Actions During a Seizure
- Turn the patient onto their side to prevent aspiration.
- Loosen tight clothing around the neck.
- Remove eyeglasses and move nearby objects away.
- Time the seizure.
Diagnostic Tests
- EEG — primary test for diagnosing seizure disorders.
- MRI or CT — identifies structural causes such as tumors or scar tissue.
- Blood tests — rule out metabolic causes such as hypoglycemia or electrolyte imbalances.
Antiepileptic Medications
- Phenytoin (Dilantin) — tonic-clonic and focal seizures. Therapeutic level 10–20 mcg/mL; causes gingival hyperplasia. Monitor serum level, LFTs, CBC.
- Valproate (Depakote) — broad-spectrum. Black box for hepatotoxicity; teratogenic — avoid in pregnancy.

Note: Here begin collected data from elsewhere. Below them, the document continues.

Definition print_warn (msg : text) : list output :=
  [Print Stderr (Lit "WARNING: " :: msg)].

Definition print_error (msg : text) : list output :=
  [Print Stderr (Lit "ERROR: " :: msg)].

End print_utils.

(** ** userutil.py *)

Module userutil.

Definition DEFAULT_CONFIG_FILE : string := "config.ini".
Definition DEFAULT_PORT : string := "443".
Definition DEFAULT_SCHEME : string := "https".

(** *** The arguments namespace

    The attributes are those the parser of [setup_parser] declares:
    [type=str] options hold a string or [None], [store_true] options a
    boolean, and [tokenfile] an open file or [None]. *)

Module arg.

Inductive str :=
| config | siteurl | port | scheme | useremail | newnickname
| teamadd | teamremove | channeladd | channelremove | team.

Inductive flag :=
| debug | forcelogout | disableuser | enableuser | removenickname.

End arg.

Record Namespace := {
  str_attr : arg.str -> option string;
  flag_attr : arg.flag -> bool;
  tokenfile : option TextIOWrapper
}.

#[export] Instance arg_str_eq_dec : EqDecision arg.str.
Proof. solve_decision. Defined.

#[export] Instance arg_flag_eq_dec : EqDecision arg.flag.
Proof. solve_decision. Defined.

(** [args.d] as a Python object, for a [type=str] attribute [d]. *)
Definition attr (args : Namespace) (d : arg.str) : value := ostr (str_attr args d).

Definition attr_tokenfile (args : Namespace) : value :=
  match tokenfile args with
  | Some _ => VObj "_io.TextIOWrapper"
  | None => VNone
  end.

(** *** The REST client *)

(** The handle returned by [Driver(options)]. *)
Record Driver := { options : list (string * value) }.

(** The client methods the program calls, with their arguments. *)
Inductive api_call :=
| login
| users_get_user_by_email (email : value)
| users_revoke_all_user_sessions (user_id : value)
| users_update_user_active_status (user_id options : value)
| users_patch_user (user_id options : value)
| teams_get_team_by_name (name : value)
| teams_add_user_to_team (team_id options : value)
| teams_remove_user_from_team (team_id user_id : value)
| channels_get_channel_by_name_and_team_name (team_name channel_name : value)
| channels_add_user (channel_id options : value)
| channels_remove_channel_member (channel_id user_id : value).

(** The calls of the action functions, with their arguments. *)
Inductive action_call :=
| call_force_user_logout (email : value)
| call_disable_user (email : value) (revert : bool)
| call_new_nickname (email : value) (newnickname : string)
| call_remove_nickname (email : value)
| call_add_user_to_team (email teamname : value)
| call_remove_user_from_team (email teamname : value)
| call_add_user_to_channel (email : value) (channelname : string) (teamname : value)
| call_remove_user_from_channel (email : value) (channelname : string) (teamname : value).

(** Why [ArgumentParser.error] was called. *)
Inductive parse_error :=
| required_missing (names : list string)
| unrecognized (args : list string)
| expected_one_argument (flag : string)
| ignored_explicit_argument (flag : string)
| invalid_choice (flag value : string)
| user_error (message : text).

(** What a run leaves behind, in order: the lines printed, the requests
    sent through the client, and the messages of [argparse].  [Enter] is
    a ghost event: it marks the entry into an action function. *)
Inductive event :=
| Out (o : output)
| Call (c : api_call)
| Enter (c : action_call)
| Usage (why : parse_error)
| Help.

(** Parsed configuration: section name to the entries of the section. *)
Abbreviation ini := (gmap string (gmap string string)).

(** The collaborators of the program.  [respond mm c w] is the answer of
    the client [mm] to the call [c] when the server is in state [w], with
    the server's next state; [read_config path] is the content
    [ConfigParser.read(path)] leaves in the parser, section by section as
    [config[section]] presents it (empty for a file that does not exist,
    [None] when reading raises); [open_file path] is the
    file at [path], [None] when [os.path.exists(path)] is false;
    [py_int s] is [int(s)], [None] when it raises [ValueError].  The
    calls of the client and [open] on an existing path are taken to
    return: an exception of the client library, or an [OSError] of
    [open], is outside the development. *)
Record Env (W : Type) := {
  respond : Driver -> api_call -> W -> value * W;
  read_config : string -> option ini;
  open_file : string -> option TextIOWrapper;
  py_int : string -> option Z
}.
Arguments respond {W}.
Arguments read_config {W}.
Arguments open_file {W}.
Arguments py_int {W}.

(** *** Process state and the monad of the program *)

Record state (W : Type) := {
  DEBUG : bool;
  trace : list event;
  world : W
}.
Arguments DEBUG {W}.
Arguments trace {W}.
Arguments world {W}.

(** Module load: [DEBUG = False]. *)
Definition initial_state {W : Type} (w : W) : state W :=
  {| DEBUG := false; trace := []; world := w |}.

Definition M (W A : Type) : Type := state W -> outcome A * state W.

Definition ret {W A} (a : A) : M W A := fun st => (Ret a, st).

Definition raise {W A} (e : exn) : M W A := fun st => (Raise e, st).

Definition bind {W A B} (m : M W A) (k : A -> M W B) : M W B :=
  fun st =>
    match m st with
    | (Ret a, st') => k a st'
    | (Raise e, st') => (Raise e, st')
    end.

Declare Scope prog_scope.
Delimit Scope prog_scope with prog.
Notation "x <- m ;; k" := (bind m (fun x => k))
  (at level 100, m at next level, right associativity) : prog_scope.
Notation "m ;; k" := (bind m (fun _ => k))
  (at level 100, right associativity) : prog_scope.
Local Open Scope prog_scope.

Definition emit {W} (e : event) : M W unit :=
  fun st => (Ret tt, {| DEBUG := DEBUG st; trace := trace st ++ [e]; world := world st |}).

Definition get_DEBUG {W} : M W bool := fun st => (Ret (DEBUG st), st).

Definition set_DEBUG {W} (b : bool) : M W unit :=
  fun st => (Ret tt, {| DEBUG := b; trace := trace st; world := world st |}).

(** [exit(code)] *)
Definition exit {W A} (code : Z) : M W A := raise (SystemExit code).

(** [v[k]] *)
Definition subscript {W} (v : value) (k : string) : M W value :=
  match v with
  | VDict d =>
      match dict_get d k with
      | Some x => ret x
      | None => raise (KeyError k)
      end
  | _ => raise TypeError
  end.

(** [v.get(k)] *)
Definition get {W} (v : value) (k : string) : M W value :=
  match v with
  | VDict d => ret (default VNone (dict_get d k))
  | _ => raise AttributeError
  end.

Section Effects.
Context {W : Type} (E : Env W).

Abbreviation M := (M W).

(** A method call on the client [mm]. *)
Definition request (mm : Driver) (c : api_call) : M value :=
  fun st =>
    let '(v, w) := respond E mm c (world st) in
    (Ret v, {| DEBUG := DEBUG st; trace := trace st ++ [Call c]; world := w |}).

Definition enter (c : action_call) : M unit := emit (Enter c).

Definition debug_print (msg : text) : M unit :=
  dbg <- get_DEBUG ;;
  if dbg then emit (Out (Print Stdout (Lit "DEBUG: " :: msg))) else ret tt.

Definition print_info (msg : text) : M unit :=
  emit (Out (Print Stdout (Lit "INFO: " :: msg))).

Definition print_warn (msg : text) : M unit :=
  emit (Out (Print Stderr (Lit "WARNING: " :: msg))).

Definition print_error (msg : text) : M unit :=
  emit (Out (Print Stderr (Lit "ERROR: " :: msg))).

(** [parser.error(message)]: usage and message on stderr, exit status 2. *)
Definition parser_error {A} (why : parse_error) : M A :=
  emit (Usage why) ;; exit 2.

(** The [parser] argument serves [parser.error] only. *)
Definition is_valid_file (arg : string) : M TextIOWrapper :=
  match open_file E arg with
  | None => parser_error (user_error [Lit "The file "; Lit arg; Lit " does not exist!"])
  | Some f => ret f
  end.

Definition load_site_config (config_file : string) : M (gmap string string) :=
  match read_config E config_file with
  | None => raise ConfigError
  | Some config =>
      match config !! "Site" with
      | Some site => ret site
      | None => raise (KeyError "Site")
      end
  end.

End Effects.

(** *** argparse

    The parser is the list of its actions, in the order of the
    [add_argument] calls, after the [-h/--help] action every parser
    starts with.  A [type=str] option stores into a string attribute;
    [--tokenfile] has [type=lambda x: is_valid_file(parser, x)] and
    stores the file. *)

Inductive arg_type :=
| type_str (d : arg.str)
| type_is_valid_file.

Inductive Action :=
| _StoreAction (option_strings : list string) (type : arg_type)
    (default : option string) (required : bool) (choices : option (list string))
| _StoreTrueAction (option_strings : list string) (d : arg.flag)
| _HelpAction (option_strings : list string).

Abbreviation ArgumentParser := (list Action).

Inductive dest :=
| dest_str (d : arg.str)
| dest_flag (d : arg.flag)
| dest_tokenfile
| dest_help.

#[export] Instance dest_eq_dec : EqDecision dest.
Proof. solve_decision. Defined.

Definition dest_of (a : Action) : dest :=
  match a with
  | _StoreAction _ (type_str d) _ _ _ => dest_str d
  | _StoreAction _ type_is_valid_file _ _ _ => dest_tokenfile
  | _StoreTrueAction _ d => dest_flag d
  | _HelpAction _ => dest_help
  end.

Definition option_strings_of (a : Action) : list string :=
  match a with
  | _StoreAction fl _ _ _ _ => fl
  | _StoreTrueAction fl _ => fl
  | _HelpAction fl => fl
  end.

(** ['/'.join(option_strings)] *)
Fixpoint action_name (option_strings : list string) : string :=
  match option_strings with
  | [] => ""
  | [f] => f
  | f :: fl => f +:+ "/" +:+ action_name fl
  end.

(** The command line as [argparse] splits it: an option string (an
    abbreviation counts as the option it abbreviates) with the arguments
    attached to it, or a word that belongs to no option. *)
Inductive token :=
| Opt (option_string : string) (args : list string)
| Extra (word : string).

Fixpoint find_action (parser : ArgumentParser) (option_string : string) : option Action :=
  match parser with
  | [] => None
  | a :: parser' =>
      if existsb (String.eqb option_string) (option_strings_of a) then Some a
      else find_action parser' option_string
  end.

Definition set_str (d : arg.str) (v : option string) (ns : Namespace) : Namespace :=
  {| str_attr := fun d' => if decide (d' = d) then v else str_attr ns d';
     flag_attr := flag_attr ns;
     tokenfile := tokenfile ns |}.

Definition set_flag (d : arg.flag) (b : bool) (ns : Namespace) : Namespace :=
  {| str_attr := str_attr ns;
     flag_attr := fun d' => if decide (d' = d) then b else flag_attr ns d';
     tokenfile := tokenfile ns |}.

Definition set_tokenfile (f : option TextIOWrapper) (ns : Namespace) : Namespace :=
  {| str_attr := str_attr ns; flag_attr := flag_attr ns; tokenfile := f |}.

Definition empty_namespace : Namespace :=
  {| str_attr := fun _ => None; flag_attr := fun _ => false; tokenfile := None |}.

(** Every attribute starts at its default.  A string default of
    [--tokenfile] is converted after the command line is consumed; until
    then nothing reads the attribute, which is left at [None] here. *)
Definition add_default (ns : Namespace) (a : Action) : Namespace :=
  match a with
  | _StoreAction _ (type_str d) dflt _ _ => set_str d dflt ns
  | _StoreAction _ type_is_valid_file _ _ _ => ns
  | _StoreTrueAction _ d => set_flag d false ns
  | _HelpAction _ => ns
  end.

Definition initial_namespace (parser : ArgumentParser) : Namespace :=
  fold_left add_default parser empty_namespace.

Section Program.
Context {W : Type} (E : Env W).

Abbreviation M := (M W).

Definition take_action (a : Action) (option_string : string) (args : list string)
    (ns : Namespace) : M Namespace :=
  match a with
  | _StoreAction _ ty _ _ choices =>
      match args with
      | [arg_string] =>
          match ty with
          | type_str d =>
              match choices with
              | Some allowed =>
                  if existsb (String.eqb arg_string) allowed
                  then ret (set_str d (Some arg_string) ns)
                  else parser_error (invalid_choice option_string arg_string)
              | None => ret (set_str d (Some arg_string) ns)
              end
          | type_is_valid_file =>
              f <- is_valid_file E arg_string ;;
              match choices with
              | Some _ => parser_error (invalid_choice option_string arg_string)
              | None => ret (set_tokenfile (Some f) ns)
              end
          end
      | _ => parser_error (expected_one_argument option_string)
      end
  | _StoreTrueAction _ d =>
      match args with
      | [] => ret (set_flag d true ns)
      | _ => parser_error (ignored_explicit_argument option_string)
      end
  | _HelpAction _ =>
      match args with
      | [] => emit Help ;; exit 0
      | _ => parser_error (ignored_explicit_argument option_string)
      end
  end.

Monitor LFTs, ammonia, CBC.
- Levetiracetam (Keppra) — broad-spectrum. Renal elimination; can cause behavioral and mood changes. Monitor renal function and behavior.
- Carbamazepine (Tegretol) — focal and tonic-clonic. Black box for Stevens-Johnson syndrome; can cause SIADH with hyponatremia. Monitor CBC, sodium, LFTs.
- Lamotrigine (Lamictal) — broad-spectrum. Black box for serious rashes — stop at first sign of rash. Requires slow titration.
- Ethosuximide — used only for absence seizures. Monitor CBC and LFTs.
Patient Teaching
- Take antiepileptic medications exactly as prescribed.
- Never stop medications abruptly — withdrawal can trigger seizures.
- Avoid alcohol — it lowers the seizure threshold.
- Get adequate sleep; sleep deprivation triggers seizures.
- Wear medical alert identification.
- Do not drive until cleared by a provider.
- Report rash, fever, or bruising immediately.
Common Exam Traps
- Do not put anything in the mouth during a seizure.
- Turn the patient to the side to prevent aspiration.
- Status epilepticus = seizure > 5 minutes = emergency.
- Lorazepam IV is first-line for status epilepticus.
- Phenytoin requires cardiac monitoring during IV infusion.
- Lamotrigine — any rash means stop the drug.
- Valproate is teratogenic — avoid in pregnancy.
- Carbamazepine causes SIADH with hyponatremia.
- Absence seizures are treated with ethosuximide only.
Key takeaways
- Status epilepticus = seizure lasting > 5 minutes or repeated seizures without recovery; treat as an emergency with ABCs, O₂, IV access, and IV lorazepam first-line.
- During a seizure: turn to the side, loosen clothing, time the event, and never put anything in the mouth or restrain the patient.
- Maintain seizure precautions: padded rails, low bed, suction and oxygen at bedside.
- Know the key drug warnings: phenytoin level 10–20, valproate hepatotoxicity/teratogenicity, lamotrigine rash, carbamazepine SIADH/SJS, ethosuximide for absence only.
- Teach patients to never stop antiepileptics abruptly, avoid alcohol, get adequate sleep, and wear medical alert ID.